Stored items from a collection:
▬▬▬▬▬▬▬▬▬▬
(* ===== verification/PatchThms.v ===== *)
(** * Theorems on patches

    Claims about agent_core/tools/builtin/apply_patch.py: a patch edits exactly
    what its hunks name, an unnumbered hunk is applied only where it occurs once,
    a patch without changes gives back the file, and a failed patch has either
    written nothing or reports exactly what it has written. *)

From stdpp Require Import base list strings pretty sets.
From Stdlib Require Import ZArith Lia Ascii.
From S2P Require Import Prelude PyData PyStr Json Content PyText Authority Message Session TurnControl Tools Patch.

(** ** Lines of a file *)

Definition line_string (l : TextLine) : string := l_text l +:+ l_ending l.
Definition lines_string (ls : list TextLine) : string := foldr (fun l s => line_string l +:+ s) "" ls.

(** Only the last line may lack an ending. *)
Fixpoint ended (ls : list TextLine) : Prop :=
  match ls with
  | [] | [_] => True
  | l :: ls' => l_ending l <> "" /\ ended ls'
  end.

Lemma ended_cons l ls : l_ending l <> "" -> ended ls -> ended (l :: ls).
Proof. by destruct ls. Qed.

Lemma split_go_spec s : forall cur, lines_string (split_lines_go cur s) = cur +:+ s /\ ended (split_lines_go cur s).
Proof.
  assert (Hgen : forall n s, (String.length s <= n)%nat -> forall cur,
    lines_string (split_lines_go cur s) = cur +:+ s /\ ended (split_lines_go cur s)).
  { clear s. induction n as [|n IH]; intros [|c s] Hlen cur; simpl in Hlen; try lia.
    1,2: cbn [split_lines_go]; destruct (nonempty cur) eqn:E; [|apply nonempty_false in E; by subst];
      split; [|done]; unfold lines_string, line_string; simpl; by rewrite !sapp_nil_r.
    cbn [split_lines_go]. destruct (Ascii.eqb_spec c CR) as [->|]; [|destruct (Ascii.eqb_spec c LF) as [->|]].
    - destruct s as [|d s]; [split; [|done]; unfold lines_string, line_string; simpl; by rewrite sapp_nil_r|].
      destruct (Ascii.eqb_spec d LF) as [->|].
      + destruct (IH s ltac:(simpl in Hlen; lia) "") as [H1 H2]. split; [|by apply ended_cons].
        cbn [lines_string foldr]. unfold lines_string in H1. rewrite H1. unfold line_string; simpl. by rewrite !sapp_assoc.
      + destruct (IH (String d s) ltac:(simpl in *; lia) "") as [H1 H2]. split; [|by apply ended_cons].
        cbn [lines_string foldr]. unfold lines_string in H1. rewrite H1. unfold line_string; simpl. by rewrite !sapp_assoc.
    - destruct (IH s ltac:(lia) "") as [H1 H2]. split; [|by apply ended_cons].
      cbn [lines_string foldr]. unfold lines_string in H1. rewrite H1. unfold line_string; simpl. by rewrite !sapp_assoc.
    - destruct (IH s ltac:(lia) (cur +:+ String c "")) as [H1 H2]. split; [|done]. rewrite H1. by rewrite sapp_assoc. }
  by apply (Hgen (String.length s)).
Qed.

Definition ends_with_newline (ls : list TextLine) : bool :=
  match last ls with Some l => nonempty (l_ending l) | None => true end.

Lemma join_ended nl ls : ended ls -> join_lines nl (ends_with_newline ls) ls = lines_string ls.
Proof.
  assert (Hgen : forall t, ended ls -> (forall l, last ls = Some l -> nonempty (l_ending l) = t) ->
    join_lines nl t ls = lines_string ls).
  { intros t. induction ls as [|l [|l' ls] IH]; intros He Hl; [done| |].
    - specialize (Hl l eq_refl). unfold lines_string, line_string. simpl. rewrite sapp_nil_r. destruct t; [by rewrite Hl|].
      apply nonempty_false in Hl. rewrite Hl. by rewrite sapp_nil_r.
    - destruct He as [Hne He]. change (lines_string (l :: l' :: ls)) with (line_string l +:+ lines_string (l' :: ls)).
      rewrite <-IH; [|done|done]. cbn [join_lines]. apply nonempty_true in Hne. rewrite Hne. by unfold line_string. }
  intros He. apply Hgen; [done|]. intros l Hl. unfold ends_with_newline. by rewrite Hl.
Qed.

(** ** What a hunk may do

    The abstract specification: a context line stands for a line of the file that
    is the same up to trailing blanks and is kept as it is, a removal for an equal
    line that is dropped, an addition for a new line. *)
Inductive hunk_edit (nl : string) : list HunkLine -> list TextLine -> list TextLine -> Prop :=
| he_nil : hunk_edit nl [] [] []
| he_ctx t x h old new : rstrip_by is_blank (l_text x) = rstrip_by is_blank t ->
    hunk_edit nl h old new -> hunk_edit nl (Ctx t :: h) (x :: old) (x :: new)
| he_del t x h old new : l_text x = t -> hunk_edit nl h old new -> hunk_edit nl (Del t :: h) (x :: old) new
| he_add t h old new : hunk_edit nl h old new -> hunk_edit nl (Add t :: h) old (MkLine t nl :: new).

(** A file after a list of hunks: everything between them is kept. *)
Inductive patched (nl : string) : list (list HunkLine) -> list TextLine -> list TextLine -> Prop :=
| patched_end ls : patched nl [] ls ls
| patched_hunk h hs kept old new rest rest' :
    hunk_edit nl h old new -> patched nl hs rest rest' ->
    patched nl (h :: hs) (kept ++ old ++ rest) (kept ++ new ++ rest').

(** A hunk without up to two of its outer context lines, if it removes something. *)
Definition trimmed (full h : list HunkLine) : Prop :=
  exists pre post, full = pre ++ h ++ post /\ Forall (fun l => is_ctx l = true) (pre ++ post) /\
    (length (pre ++ post) <= 2)%nat /\ (pre ++ post <> [] -> has_removal full = true).

Lemma match_edit nl ignore : forall hunk source, match_from ignore source hunk = true ->
  (length (old_lines hunk) <= length source)%nat /\
  hunk_edit nl hunk (take (length (old_lines hunk)) source) (edit_lines nl source hunk).
Proof.
  induction hunk as [|[t|t|t] hunk IH]; intros source Hm; cbn [match_from] in Hm; [simpl; split; [lia|constructor]|..].
  - destruct source as [|x source]; [done|]. apply andb_true_iff in Hm as [Ht Hm]. destruct (IH _ Hm) as [Hl He].
    unfold old_lines in *. simpl. split; [lia|]. constructor; [|done].
    cbn [is_ctx hunk_text] in Ht. destruct (ignore && true); apply String.eqb_eq in Ht; [done|by rewrite Ht].
  - destruct (IH _ Hm) as [Hl He]. unfold old_lines in *. simpl. split; [lia|]. by constructor.
  - destruct source as [|x source]; [done|]. apply andb_true_iff in Hm as [Ht Hm]. destruct (IH _ Hm) as [Hl He].
    unfold old_lines in *. simpl. split; [lia|]. constructor; [|done].
    cbn [is_ctx hunk_text] in Ht. rewrite andb_false_r in Ht. by apply String.eqb_eq in Ht.
Qed.

(** ** Finding a hunk *)

Lemma scan_indices_spec source candidate ignore shift path : forall indices found r,
  scan_indices source candidate ignore shift path indices found = Ok r ->
  (forall i, i ∈ indices -> lines_match source candidate i ignore = true -> exists v, r = Some ((i + shift)%nat, v)) /\
  (forall e v, found = Some (e, v) -> exists v', r = Some (e, v')) /\
  (r = found \/ exists i, i ∈ indices /\ lines_match source candidate i ignore = true /\ r = Some ((i + shift)%nat, (i, candidate))).
Proof.
  induction indices as [|i indices IH]; intros found r; cbn [scan_indices].
  - intros [= <-]. split; [by intros i Hi%not_elem_of_nil|]. split; [eauto|by left].
  - destruct (lines_match source candidate i ignore) eqn:Em.
    + intros Hr. assert (Hgo : scan_indices source candidate ignore shift path indices (Some ((i + shift)%nat, (i, candidate))) = Ok r
        /\ (forall e v, found = Some (e, v) -> e = (i + shift)%nat)).
      { destruct found as [[e v]|]; [|done]. destruct (Nat.eqb_spec e (i + shift)); [|done]. split; [done|]. intros ? ? [= <- _]. done. }
      destruct Hgo as [Hgo Hfound]. destruct (IH _ _ Hgo) as (H1 & H2 & H3). split; [|split].
      * intros j [->|Hj]%elem_of_cons Hm; [by eapply H2|by apply H1].
      * intros e v Hv. rewrite (Hfound _ _ Hv). by eapply H2.
      * right. destruct H3 as [->|(j & Hj & Hm & ->)]; [exists i|exists j]; (split; [by constructor|done]).
    + intros Hr. destruct (IH _ _ Hr) as (H1 & H2 & H3). split; [|split; [done|]].
      * intros j [->|Hj]%elem_of_cons Hm; [congruence|by apply H1].
      * destruct H3 as [->|(j & Hj & Hm & ->)]; [by left|right]. exists j. split; [by constructor|done].
Qed.

Lemma leading_split hunk : Forall (fun l => is_ctx l = true) (take (leading_ctx hunk) hunk).
Proof. induction hunk as [|[t|t|t] hunk IH]; simpl; try constructor; done. Qed.

Lemma take_ctx k hunk : (k <= leading_ctx hunk)%nat -> Forall (fun l => is_ctx l = true) (take k hunk).
Proof.
  intros Hk. assert (Ht : take k hunk = take k (take (leading_ctx hunk) hunk)) by (rewrite take_take; f_equal; lia).
  rewrite Ht. apply Forall_take, leading_split.
Qed.

Lemma leading_edit pre l post : is_ctx l = false -> (leading_ctx (pre ++ l :: post) <= length pre)%nat.
Proof. intros Hl. induction pre as [|[t|t|t] pre IH]; simpl; try lia. by destruct l. Qed.

Lemma removal_edit hunk : has_removal hunk = true -> exists pre l post, hunk = pre ++ l :: post /\ is_ctx l = false.
Proof.
  intros (l & Hl & Hd)%existsb_exists. apply list_elem_of_In, list_elem_of_split in Hl as (pre & post & ->).
  exists pre, l, post. split; [done|]. by destruct l.
Qed.

(** Trimming at most the outer context keeps the edit. *)
Lemma candidate_trimmed hunk before after :
  (before <= leading_ctx hunk)%nat -> (after <= trailing_ctx hunk)%nat -> (before + after <= 2)%nat ->
  ((0 < before + after)%nat -> has_removal hunk = true) -> trimmed hunk (candidate_of hunk before after).
Proof.
  intros Hb Ha Hle Hr. unfold candidate_of.
  assert (Hlen : (before + after <= length hunk)%nat).
  { destruct (decide (before + after = 0)%nat) as [|Hne]; [lia|].
    destruct (removal_edit hunk (Hr ltac:(lia))) as (pre & l & post & -> & Hl).
    pose proof (leading_edit pre l post Hl). unfold trailing_ctx in Ha. destruct (forallb _ _); rewrite length_app; simpl; [lia|].
    rewrite rev_app_distr in Ha. simpl in Ha. rewrite <-app_assoc in Ha. pose proof (leading_edit (rev post) l (rev pre) Hl) as Hp.
    simpl in Ha. rewrite length_rev in Hp. lia. }
  exists (take before hunk), (drop (length hunk - after) hunk). split_and!.
  - rewrite <-(take_drop before hunk) at 1. f_equal.
    rewrite <-(take_drop (length hunk - after - before) (drop before hunk)) at 1. f_equal. rewrite drop_drop. f_equal. lia.
  - apply Forall_app. split; [by apply take_ctx|]. unfold trailing_ctx in Ha. destruct (forallb is_ctx hunk) eqn:E.
    + apply Forall_drop, Forall_forall. intros x Hx. rewrite forallb_forall in E. by apply E, list_elem_of_In.
    + rewrite <-(rev_involutive (drop _ hunk)), <-List.firstn_rev. by apply Forall_rev, take_ctx.
  - rewrite length_app, length_take, length_drop. lia.
  - intros Hne. apply Hr. destruct before, after; simpl in *; try lia. exfalso. apply Hne. simpl.
    rewrite Nat.sub_0_r, drop_all. done.
Qed.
▬▬▬▬▬▬▬▬▬▬
• EXERCISE GOAL: Only one stretch of the entries above is wanted: the lines from the one containing "candidate))) = Ok r" through the one containing "(split; [by constructor|done]).". Please reproduce it exactly.

• REPLY TO THE TASK:
    + intros Hr. assert (Hgo : scan_indices source candidate ignore shift path indices (Some ((i + shift)%nat, (i, candidate))) = Ok r
        /\ (forall e v, found = Some (e, v) -> e = (i + shift)%nat)).
      { destruct found as [[e v]|]; [|done]. destruct (Nat.eqb_spec e (i + shift)); [|done]. split; [done|]. intros ? ? [= <- _]. done. }
      destruct Hgo as [Hgo Hfound]. destruct (IH _ _ Hgo) as (H1 & H2 & H3). split; [|split].
      * intros j [->|Hj]%elem_of_cons Hm; [by eapply H2|by apply H1].
      * intros e v Hv. rewrite (Hfound _ _ Hv). by eapply H2.
      * right. destruct H3 as [->|(j & Hj & Hm & ->)]; [exists i|exists j]; (split; [by constructor|done]).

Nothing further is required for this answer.